Brain A beta(1-42) accumulation is considered an upstream event in pathogenesis of Alzheimer's disease. However, accumulating evidence indicates that other neurochemical changes potentiate the toxicity of this constitutively generated peptide. Here we report that the interaction of A beta(1-42) with extracellular Zn2+ is essential for in vivo rapid uptake of A beta(1-42) and Zn2+ into dentate granule cells in the normal rat hippocampus. The uptake of both A beta(1-42) and Zn2+ was blocked by CaEDTA, an extracellular Zn2+ chelator, and by Cd2+, a metal that displaces Zn2+ for A beta(1-42) binding. In vivo perforant pathway LTP was unaffected by perfusion with 1000 nM A beta(1-42) in ACSF without Zn2+. However, LTP was attenuated under preperfusion with 5 nM A beta(1-42) in ACSF containing 10 nM Zn2+, recapitulating the concentration of extracellular Zn2+, but not with 5 nM A beta(1-40) in ACSF containing 10 nM Zn2+. A beta(1-40) and Zn2+ were not taken up into dentate granule cells under these conditions, consistent with lower affinity of A beta(1-40) for Zn2+ than A beta(1-42).
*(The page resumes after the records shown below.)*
(** * poc_binance_V4: interval codec, paginated kline download, Point of Control

    A shallow embedding of [src/Binance/Python/poc_binance_V4.py].

    - Python [int] is unbounded: [Z].
    - Python [str] is a sequence of code points; the model covers the code
      points 0..255, one [ascii] per code point.
    - Exceptions are values of [exn]; a call that can raise returns a
      [result].
    - The HTTP endpoint is a function of the exchanges made so far and of the
      request; every call is recorded in the [World].
    - The date functions of the Python library depend on the platform and
      on the time zone of the machine: they are parameters, with what they
      raise.
    - [float64] quantities (close price, volume, histogram and POC) are
      modelled by the rational numbers they denote, with exact arithmetic:
      rounding, overflow and NaN are outside the model. *)

From Stdlib Require Import ZArith List String Ascii Bool Lia QArith Qabs Qround Lqa.
From Stdlib Require Import Sorted.
Import ListNotations.

Local Open Scope string_scope.
Local Open Scope list_scope.
Local Open Scope Z_scope.

(** ** Exceptions and results *)

(** The two messages built by [parse_interval_to_ms] (the interpolated
    values are kept, the text is not) and those of the libraries. *)
Inductive ValueErrorMsg : Type :=
| InvalidInterval (interval : string)
    (* f"Intervalo de tiempo invalido: {interval}" *)
| UnsupportedUnit (unit : ascii) (interval : string)
    (* f"Unidad de intervalo no soportada: '{unit}' en '{interval}'" *)
| HistogramBins
    (* numpy: "`bins` must be positive, when an integer" *)
| YearOutOfRange
    (* datetime: "year 11476 is out of range" *).

(** What [requests.get], [raise_for_status] and [response.json] can raise:
    all are subclasses of [requests.exceptions.RequestException]. *)
Inductive RequestFailure : Type :=
| ConnectionFailure
| HTTPError (status : Z)
| InvalidJSON.

Inductive exn : Type :=
| ValueError (msg : ValueErrorMsg)
| IndexError
| OverflowError
| OSError
| RequestException (why : RequestFailure).

Inductive result (A : Type) : Type :=
| Ok (a : A)
| Raise (e : exn).
Arguments Ok {A} a.
Arguments Raise {A} e.

Definition bind {A B} (r : result A) (k : A -> result B) : result B :=
  match r with
  | Ok a => k a
  | Raise e => Raise e
  end.

Notation "x <- r ;; k" := (bind r (fun x => k))
  (at level 61, r at next level, right associativity).

(** ** Python strings *)

Module PyStr.

(** [s[-1]]: the last character, [IndexError] on the empty string. *)
Fixpoint last_char (s : string) : result ascii :=
  match s with
  | EmptyString => Raise IndexError
  | String c EmptyString => Ok c
  | String _ s' => last_char s'
  end.

(** [s[:-1]]: everything but the last character; the empty string for the
    empty string (slices never raise). *)
Fixpoint but_last (s : string) : string :=
  match s with
  | EmptyString => EmptyString
  | String _ EmptyString => EmptyString
  | String c s' => String c (but_last s')
  end.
A beta(1-42)-induced attenuation of LTP was rescued by both CaEDTA and CdCl2, and was observed even with 500 pM A beta(1-42). A beta(1-42) injected into the dentate granule cell layer of rats induced a rapid memory disturbance that was also rescued by coinjection of CdCl2. The present study supports blocking the formation of Zn-A beta(1-42) in the extracellular compartment as an effective preventive strategy for Alzheimer's disease.